I normally solve questions like this by sketching the $$z-r$$ plane. Obviously I draw $$z=0$$ and $$z=1$$, but I am unsure how to sketch $$x ^2 +y ^2 ≤ 1$$. I know this can be written as $$r^2 \leq 1$$. But then this would mean I would be drawing $$r \leq 1$$ which would give a square with corners at $$(0,0) (0,1) (1,1) (1,0)$$. Is this correct?

For the bounds I know that since the domain is axysymmetric, then $$0 \leq \theta \leq 2 \pi$$. I can figure things out like $$p \leq sec( \phi)$$ and $$p \leq cosec(\phi)$$, but I really need to sketch the domain in the $$z-r$$ plane to figure out how to split the integral up.

I know there are other methods of solving but I only really understand by sketching in the $$z-r$$ plane if someone could please help?
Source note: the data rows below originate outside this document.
(** When a body and the commit after it succeed in the sequential model and
    nobody else is there, the session reaches its commit without waiting, and
    the rows it leaves are those of the sequential model. *)
Lemma alone_commits `{Env} `{PolarisApi} (p : prog unit) (c c' : conn database) : body_keeps_keys p ->
  db_wf (committed c) -> txst c = TxOpen -> work c = committed c ->
  Bind (denote p) (fun _ => commit_tx) c = (Ok tt, c') ->
  exists l σ, forallb (of_session 0) l = true /\
    run (Open_ (tx_now c) p :: l) (system_of (committed c)) = Some σ /\
    map outcome (sessions σ) = [Some (Some tt)] /\ committed_content σ (committed c').
Proof.
  intros Hp Hd Ho Hw Hr. apply (finish_spec (denote p) (p_denote p)) in Hr as [Hc _]; [|done].
  simpl in Hc. rewrite Hw in Hc.
  set (σ0 := System (heap (system_of (A:=unit) (committed c))) (file_ids (system_of (A:=unit) (committed c)))
    (release_ids (system_of (A:=unit) (committed c))) [Session (tx_now c) (Running p)]).
  destruct (alone_runs p Hp 0%nat (tx_now c) σ0 (committed c) tt (committed c')) as (σ' & (l & Hl & Hrun) & Hrep & Hses & Hf);
    [simpl; lia| |by apply keys_at_rest, distinct_rows_of|by destruct (represents_system_of (A:=unit) 0 (committed c))|done|].
  { intros l x s' v (r & _ & ->)%lookup_map_Some. done. }
  exists l. eexists. split; [done|]. split; [exact Hrun|]. simpl. rewrite Hses. split; [done|].
  destruct Hrep as [Rf Rr Rm _ _]. rewrite visible_free in Rf, Rr, Rm by done. done.
Qed.
Lemma leads_commit s now r σ K b : op s now K b -> tidy (Inside K) s (heap σ) ->
  computes now b (stored K (heap σ)) (seen K s (heap σ)) -> leads s now σ (commit s now r σ).
Proof.
  intros Hb Ht Hc. exists (Over r), Gone. split; [by split|]. split.
  - apply at_work_over. intros l x v. apply settled.
  - right. split; [|by exists r]. exists K, b, (seen K s (heap σ)). split; [done|]. rewrite <- stored_releases.
    split; [exact Hc|by apply releases_settle].
Qed.

Lemma leads_commit_outside s now σ : tidy Outside s (heap σ) -> leads s now σ (commit s now None σ).
Proof.
  intros Ht. exists (Over None), Gone. split; [by split|]. split; [|left; split; [by apply releases_outside|done]].
  apply at_work_over. intros l x v. apply settled.
Qed.

(** A check the body makes in Go. *)
Lemma work_check s now σ K b (p : prog unit) hd (r : res Z) (k : Z -> prog unit) : op s now K b -> tidy (Inside K) s (heap σ) -> owns K s (heap σ) ->
  (forall n, inside K (k n)) ->
  (forall rows, computes now p (seen K s (heap σ)) rows -> computes now b (stored K (heap σ)) rows) ->
  (forall n rows, r = Ok n -> computes now (k n) (seen K s (heap σ)) rows -> computes now p (seen K s (heap σ)) rows) ->
  (forall e, r = Err e -> hd = Plain \/ hd = ToStore -> computes now p (seen K s (heap σ)) (seen K s (heap σ))) ->
  leads s now σ (match r with
                 | Ok n => become s now (Running (k n)) σ
                 | Err e => fail_call s now hd e σ
                 | Panic _ => abort s now σ
                 end).
Proof.
  intros Hb Ht Ho Hi Hc Hok Herr. destruct r as [n|e|w]; simpl; [| |apply leads_abort].
  - apply (leads_on s now _ (Inside K)); [done|]. split; [done..|]. eapply doing_work; [done..|]. eauto.
  - assert (hd = Plain \/ hd = ToStore -> leads s now σ (become s now (Running (Finish (Err e))) σ)) as Hl.
    { intros Hhd. apply (leads_on s now _ (Inside K)); [done|]. split; [done..|]. eapply doing_work; [done..|].
      intros rows Hk. apply Hc. inversion Hk; subst. by eapply Herr. }
    destruct hd; simpl; try apply leads_abort; apply Hl; auto.
Qed.
Inductive operation :=
(* namespace.go, service.go *)
| OpAddNamespace (n : Namespace.Namespace)
| OpUpdateNamespace (n : Namespace.Namespace)
| OpUpdateNamespaceToken (name token : string)
| OpAddService (s : Service.Service)
| OpUpdateService (s : Service.Service) (needUpdateOwner : bool)
| OpDeleteService (id name namespace : string)
| OpUpdateServiceToken (id token revision : string)
| OpUpdateServiceAlias (s : Service.Service) (needUpdateOwner : bool)
| OpDeleteServiceAlias (name namespace : string)
(* instance.go *)
| OpAddInstance (i : model_Instance)
| OpBatchAddInstances (l : list model_Instance)
| OpUpdateInstance (i : model_Instance)
| OpCleanInstance (id : string)
| OpDeleteInstance (id : string)
| OpBatchDeleteInstances (ids : list string)
| OpSetInstanceHealthStatus (id : string) (flag : Z) (revision : string)
| OpBatchSetInstanceHealthStatus (ids : list string) (status : Z) (revision : string)
| OpBatchSetInstanceIsolate (ids : list string) (isolate : Z) (revision : string)
| OpBatchAppendInstanceMetadata (l : list InstanceMetadataRequest)
| OpBatchRemoveInstanceMetadata (l : list InstanceMetadataRequest)
(* default.go, tx.go, transaction.go *)
| OpBegin
| OpCommit
| OpRollback
| OpTransaction (ms : list method)
(* admin.go *)
| OpCreateLeaderElection (key : string)
| OpCompareAndSwapVersion (key : string) (cur new : Z) (leader : string)
| OpBatchCleanDeletedInstances (timeout batchSize : Z)
| OpBatchCleanDeletedClients (timeout batchSize : Z)
(* client.go *)
| OpCreateClient (x : Client.Client)
| OpUpdateClient (x : Client.Client)
| OpBatchAddClients (l : list Client.Client)
| OpBatchDeleteClients (ids : list string)
(* config_file.go, config_file_group.go, config_file_template.go, config_file_release*.go, gray_resource.go *)
| OpCreateConfigFile (x : ConfigFile.ConfigFile)
| OpUpdateConfigFile (x : ConfigFile.ConfigFile)
| OpDeleteConfigFile (namespace group name : string)
| OpHardDeleteConfigFile (namespace group name : string)
| OpCreateConfigFileGroup (x : ConfigFileGroup)
| OpUpdateConfigFileGroup (x : ConfigFileGroup)
| OpDeleteConfigFileGroup (namespace name : string)
| OpCreateConfigFileTemplate (x : ConfigFileTemplate)
| OpCreateConfigFileReleaseHistory (x : ConfigFileReleaseHistory)
| OpCleanConfigFileReleaseHistory (endTime limit : Z)
| OpRelease (op : release_op)
| OpCleanDeletedConfigFileRelease (endTime limit : Z)
| OpCreateGrayResource (x : GrayResource)
| OpCleanGrayResource (x : GrayResource)
| OpDeleteGrayResource (x : GrayResource)
(* service_contract.go, l5.go *)
| OpCreateServiceContract (x : ServiceContract.ServiceContract)
| OpUpdateServiceContract (x : ServiceContract.ServiceContract)
| OpDeleteServiceContract (x : ServiceContract.ServiceContract)
| OpAddServiceContractInterfaces (x : EnrichServiceContract)
| OpAppendServiceContractInterfaces (x : EnrichServiceContract)
| OpDeleteServiceContractInterfaces (x : EnrichServiceContract)
| OpGenNextL5Sid (layoutID : Z)
(* user.go, group.go, strategy.go *)
| OpAddUser (x : User.User)
| OpUpdateUser (x : User.User)
| OpDeleteUser (x : User.User)
| OpAddGroup (x : UserGroupDetail)
| OpUpdateGroup (x : ModifyUserGroup)
| OpDeleteGroup (x : UserGroupDetail)
| OpAddStrategy (x : StrategyDetail)
| OpUpdateStrategy (x : ModifyStrategyDetail)
| OpDeleteStrategy (id : string)
| OpLooseAddStrategyResources (l : list StrategyResource)
| OpRemoveStrategyResources (l : list StrategyResource)
(* faultdetect_config.go, circuitbreaker_config_v2.go, ratelimit_config.go, routing_config*.go *)
| OpCreateFaultDetectRule (x : FaultDetectRule)
| OpUpdateFaultDetectRule (x : FaultDetectRule)
| OpDeleteFaultDetectRule (id : string)
| OpCreateCircuitBreakerRule (x : CircuitBreakerRule)
| OpUpdateCircuitBreakerRule (x : CircuitBreakerRule)
| OpDeleteCircuitBreakerRule (id : string)
| OpEnableCircuitBreakerRule (x : CircuitBreakerRule)
| OpCreateRateLimit (x : RateLimit)
| OpEnableRateLimit (x : RateLimit)
| OpUpdateRateLimit (x : RateLimit)
| OpDeleteRateLimit (x : RateLimit)
| OpCreateRoutingConfigV2 (x : RouterConfig)
| OpUpdateRoutingConfigV2 (x : RouterConfig)
| OpEnableRouting (x : RouterConfig)
| OpDeleteRoutingConfigV2 (id : string)
| OpCreateRoutingConfigV2Tx (x : RouterConfig)
| OpUpdateRoutingConfigV2Tx (x : RouterConfig)
| OpDeleteRoutingConfigTx (id : string)
| OpCreateRoutingConfig (x : RoutingConfig)
| OpUpdateRoutingConfig (x : RoutingConfig)
| OpDeleteRoutingConfig (id : string).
• $0 \le r = \sqrt{x^2 + y^2} \le 1$ describes a disk, not a square. Nov 1, 2023 at 13:12
• @Abezhiko Can you sketch that in the $z-r$ plane for me. It just seems like two vertical lines to me with shading in between them.
– Dam
Nov 1, 2023 at 13:15
• Excuse me, I misunderstood your question, I thought you were considering the sketch in $\Bbb{R}^3$. Indeed, in the z-r plane, you will end up with the square you mention. Nov 1, 2023 at 13:21
• @Abezhiko I think I figured it out. In the $z-r$ plane we have that square, which I can split up with the diagonal with $\phi$ being $\frac{\pi}{4}$, and then everything seems simple to me. Sorry I understand how to do it now I think, I was just being stupid.
– Dam
Nov 1, 2023 at 13:23

$$x^2 + y^2 = 1$$ is the equation of a circle whose centre lies at the origin and which has a radius of one unit.

Essentially, $$x^2 + y^2 \leq 1$$ is the cross section of your cylinder, which lies between $$z=0$$ and $$z=1$$.

If you're having trouble sketch graphs of functions, you may use a graphing calculator, like Desmos, or GeoGebra.

• I know that, but I want to sketch it in the $z-r$ plane which is my issue. The equation of that circle is $r=1$ also.
– Dam
Nov 1, 2023 at 13:15
• @Dam I misunderstood the question. If you want to sketch a graph in the Z - r plane, it will indeed be a square. Nov 1, 2023 at 15:52
• It's okay. I figured it out now. Thanks for your help.
– Dam
Nov 2, 2023 at 9:52
• @Dam Good to know that. Nov 3, 2023 at 13:26